Task: The records appear below. Set down exactly each line from the one that contains "intros Hd Hne." through the last, both included.
Start of Supplied entries
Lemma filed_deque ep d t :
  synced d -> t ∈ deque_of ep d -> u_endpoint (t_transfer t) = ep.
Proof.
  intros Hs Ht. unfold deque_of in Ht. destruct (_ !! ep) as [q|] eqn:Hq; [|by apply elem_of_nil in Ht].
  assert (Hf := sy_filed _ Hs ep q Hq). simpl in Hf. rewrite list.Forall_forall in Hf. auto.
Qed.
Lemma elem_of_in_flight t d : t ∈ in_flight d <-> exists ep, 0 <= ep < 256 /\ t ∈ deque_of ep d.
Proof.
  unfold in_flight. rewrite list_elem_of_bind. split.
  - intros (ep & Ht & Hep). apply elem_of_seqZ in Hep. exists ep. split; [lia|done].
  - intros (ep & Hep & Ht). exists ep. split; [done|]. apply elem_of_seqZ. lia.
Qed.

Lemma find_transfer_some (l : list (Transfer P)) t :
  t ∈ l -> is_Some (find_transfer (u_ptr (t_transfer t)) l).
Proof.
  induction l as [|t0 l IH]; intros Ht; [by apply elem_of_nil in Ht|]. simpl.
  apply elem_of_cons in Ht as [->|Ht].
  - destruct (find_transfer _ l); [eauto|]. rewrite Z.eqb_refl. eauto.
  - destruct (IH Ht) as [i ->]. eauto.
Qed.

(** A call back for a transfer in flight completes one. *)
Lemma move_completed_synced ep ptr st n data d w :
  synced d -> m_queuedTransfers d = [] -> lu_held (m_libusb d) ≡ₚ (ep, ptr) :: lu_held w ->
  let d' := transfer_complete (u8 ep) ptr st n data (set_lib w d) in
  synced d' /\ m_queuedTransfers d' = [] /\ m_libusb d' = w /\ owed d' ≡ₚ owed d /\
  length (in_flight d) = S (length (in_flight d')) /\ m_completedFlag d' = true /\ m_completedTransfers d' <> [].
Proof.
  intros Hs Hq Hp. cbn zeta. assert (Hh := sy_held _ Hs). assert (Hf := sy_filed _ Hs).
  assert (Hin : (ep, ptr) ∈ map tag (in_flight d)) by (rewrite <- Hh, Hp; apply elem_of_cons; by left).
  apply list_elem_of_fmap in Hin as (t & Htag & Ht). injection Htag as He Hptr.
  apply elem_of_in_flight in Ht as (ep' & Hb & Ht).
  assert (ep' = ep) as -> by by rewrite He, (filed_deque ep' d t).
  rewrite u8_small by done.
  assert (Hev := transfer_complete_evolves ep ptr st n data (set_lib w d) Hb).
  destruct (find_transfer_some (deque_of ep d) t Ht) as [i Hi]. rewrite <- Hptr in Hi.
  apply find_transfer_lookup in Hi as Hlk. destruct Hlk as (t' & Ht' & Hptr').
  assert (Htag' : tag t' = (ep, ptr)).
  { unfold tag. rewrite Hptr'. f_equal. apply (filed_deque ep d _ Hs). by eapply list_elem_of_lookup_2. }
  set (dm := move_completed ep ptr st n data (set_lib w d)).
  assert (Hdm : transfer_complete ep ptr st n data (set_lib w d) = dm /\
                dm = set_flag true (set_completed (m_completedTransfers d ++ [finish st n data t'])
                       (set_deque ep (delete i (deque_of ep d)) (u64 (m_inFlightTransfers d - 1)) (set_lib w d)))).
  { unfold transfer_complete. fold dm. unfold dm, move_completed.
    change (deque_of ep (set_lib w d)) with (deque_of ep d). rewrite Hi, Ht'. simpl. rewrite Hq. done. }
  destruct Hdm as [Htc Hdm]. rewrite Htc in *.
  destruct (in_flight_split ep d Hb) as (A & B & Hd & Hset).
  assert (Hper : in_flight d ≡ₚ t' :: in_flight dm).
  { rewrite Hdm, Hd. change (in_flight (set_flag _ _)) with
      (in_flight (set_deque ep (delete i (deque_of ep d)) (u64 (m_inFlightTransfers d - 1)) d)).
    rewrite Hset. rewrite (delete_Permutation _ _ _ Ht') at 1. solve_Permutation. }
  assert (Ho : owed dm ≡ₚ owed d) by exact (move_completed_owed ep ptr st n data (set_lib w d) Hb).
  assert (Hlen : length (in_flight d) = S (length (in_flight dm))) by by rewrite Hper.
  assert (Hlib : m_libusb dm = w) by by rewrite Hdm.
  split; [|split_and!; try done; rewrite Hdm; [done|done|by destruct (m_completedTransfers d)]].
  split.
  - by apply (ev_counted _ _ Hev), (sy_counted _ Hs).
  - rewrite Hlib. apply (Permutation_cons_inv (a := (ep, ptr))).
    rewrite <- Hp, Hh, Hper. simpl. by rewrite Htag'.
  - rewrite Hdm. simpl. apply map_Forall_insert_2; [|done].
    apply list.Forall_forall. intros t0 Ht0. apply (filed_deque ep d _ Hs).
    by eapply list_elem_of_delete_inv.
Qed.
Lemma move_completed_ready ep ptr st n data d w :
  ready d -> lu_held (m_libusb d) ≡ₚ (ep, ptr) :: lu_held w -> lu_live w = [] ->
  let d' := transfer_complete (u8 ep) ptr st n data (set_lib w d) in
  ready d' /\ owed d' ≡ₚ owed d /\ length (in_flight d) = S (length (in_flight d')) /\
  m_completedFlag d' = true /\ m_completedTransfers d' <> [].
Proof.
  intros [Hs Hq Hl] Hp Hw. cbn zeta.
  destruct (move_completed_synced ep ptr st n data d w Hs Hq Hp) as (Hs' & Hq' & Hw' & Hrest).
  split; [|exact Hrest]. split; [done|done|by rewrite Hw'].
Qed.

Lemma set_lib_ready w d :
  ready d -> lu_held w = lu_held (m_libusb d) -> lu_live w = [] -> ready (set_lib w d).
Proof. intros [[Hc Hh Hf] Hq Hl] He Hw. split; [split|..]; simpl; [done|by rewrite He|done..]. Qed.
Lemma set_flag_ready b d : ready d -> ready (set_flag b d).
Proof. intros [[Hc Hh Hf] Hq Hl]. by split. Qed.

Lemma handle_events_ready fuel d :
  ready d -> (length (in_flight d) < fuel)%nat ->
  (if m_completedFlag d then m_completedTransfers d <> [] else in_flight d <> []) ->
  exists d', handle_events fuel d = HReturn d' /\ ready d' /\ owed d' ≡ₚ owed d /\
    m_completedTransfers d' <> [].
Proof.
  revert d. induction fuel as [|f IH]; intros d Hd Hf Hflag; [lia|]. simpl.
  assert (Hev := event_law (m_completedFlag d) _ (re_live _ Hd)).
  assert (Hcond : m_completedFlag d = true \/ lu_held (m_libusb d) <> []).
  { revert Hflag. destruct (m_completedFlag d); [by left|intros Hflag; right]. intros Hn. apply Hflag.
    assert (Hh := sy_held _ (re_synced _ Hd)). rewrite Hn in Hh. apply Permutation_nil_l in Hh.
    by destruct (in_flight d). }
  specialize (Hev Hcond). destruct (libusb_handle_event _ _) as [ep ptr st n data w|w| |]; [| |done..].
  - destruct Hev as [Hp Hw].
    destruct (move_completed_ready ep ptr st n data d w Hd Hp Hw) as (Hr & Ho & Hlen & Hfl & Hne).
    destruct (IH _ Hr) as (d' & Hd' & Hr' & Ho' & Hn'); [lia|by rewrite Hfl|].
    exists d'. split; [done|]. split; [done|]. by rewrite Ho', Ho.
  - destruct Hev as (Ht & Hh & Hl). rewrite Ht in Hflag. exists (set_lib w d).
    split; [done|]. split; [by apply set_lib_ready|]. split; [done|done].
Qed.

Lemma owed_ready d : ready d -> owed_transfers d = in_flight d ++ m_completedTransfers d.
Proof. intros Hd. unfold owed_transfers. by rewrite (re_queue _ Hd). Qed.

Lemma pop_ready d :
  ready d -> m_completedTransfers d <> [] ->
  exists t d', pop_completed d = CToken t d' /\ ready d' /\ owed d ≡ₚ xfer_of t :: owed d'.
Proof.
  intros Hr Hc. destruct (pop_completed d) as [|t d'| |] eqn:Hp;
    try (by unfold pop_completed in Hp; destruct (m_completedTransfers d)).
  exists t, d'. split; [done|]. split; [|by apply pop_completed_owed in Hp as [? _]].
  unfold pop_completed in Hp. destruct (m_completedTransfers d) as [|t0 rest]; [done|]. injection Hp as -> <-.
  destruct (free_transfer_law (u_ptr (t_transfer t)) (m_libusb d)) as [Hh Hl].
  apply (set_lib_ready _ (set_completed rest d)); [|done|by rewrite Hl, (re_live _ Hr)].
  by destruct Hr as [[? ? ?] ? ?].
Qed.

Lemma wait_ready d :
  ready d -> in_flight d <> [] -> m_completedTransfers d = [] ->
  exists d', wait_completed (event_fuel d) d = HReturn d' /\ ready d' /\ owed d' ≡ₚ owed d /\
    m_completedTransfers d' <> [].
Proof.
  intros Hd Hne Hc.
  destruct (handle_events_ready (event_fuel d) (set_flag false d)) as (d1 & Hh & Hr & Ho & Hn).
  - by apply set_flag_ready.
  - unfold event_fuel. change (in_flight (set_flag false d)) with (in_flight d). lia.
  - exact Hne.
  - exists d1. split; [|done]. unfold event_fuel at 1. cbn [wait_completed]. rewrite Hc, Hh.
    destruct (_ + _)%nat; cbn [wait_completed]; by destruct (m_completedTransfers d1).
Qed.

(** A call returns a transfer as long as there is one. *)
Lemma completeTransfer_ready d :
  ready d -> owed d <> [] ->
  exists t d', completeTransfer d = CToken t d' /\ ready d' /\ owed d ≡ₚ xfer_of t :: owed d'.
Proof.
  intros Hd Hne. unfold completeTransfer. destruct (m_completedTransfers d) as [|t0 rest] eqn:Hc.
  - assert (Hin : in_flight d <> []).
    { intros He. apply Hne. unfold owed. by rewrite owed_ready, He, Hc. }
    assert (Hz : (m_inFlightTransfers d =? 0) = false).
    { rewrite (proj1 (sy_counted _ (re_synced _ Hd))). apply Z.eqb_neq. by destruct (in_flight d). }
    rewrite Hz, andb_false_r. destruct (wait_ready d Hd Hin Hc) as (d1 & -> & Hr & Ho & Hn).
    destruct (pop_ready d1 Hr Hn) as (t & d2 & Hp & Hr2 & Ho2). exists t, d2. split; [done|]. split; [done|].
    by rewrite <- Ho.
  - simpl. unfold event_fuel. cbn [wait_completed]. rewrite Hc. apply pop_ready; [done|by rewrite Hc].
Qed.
End of Supplied entries
Solution for this exercise:
  intros Hd Hne. unfold completeTransfer. destruct (m_completedTransfers d) as [|t0 rest] eqn:Hc.
  - assert (Hin : in_flight d <> []).
    { intros He. apply Hne. unfold owed. by rewrite owed_ready, He, Hc. }
    assert (Hz : (m_inFlightTransfers d =? 0) = false).
    { rewrite (proj1 (sy_counted _ (re_synced _ Hd))). apply Z.eqb_neq. by destruct (in_flight d). }
    rewrite Hz, andb_false_r. destruct (wait_ready d Hd Hin Hc) as (d1 & -> & Hr & Ho & Hn).
    destruct (pop_ready d1 Hr Hn) as (t & d2 & Hp & Hr2 & Ho2). exists t, d2. split; [done|]. split; [done|].
    by rewrite <- Ho.
  - simpl. unfold event_fuel. cbn [wait_completed]. rewrite Hc. apply pop_ready; [done|by rewrite Hc].
Qed.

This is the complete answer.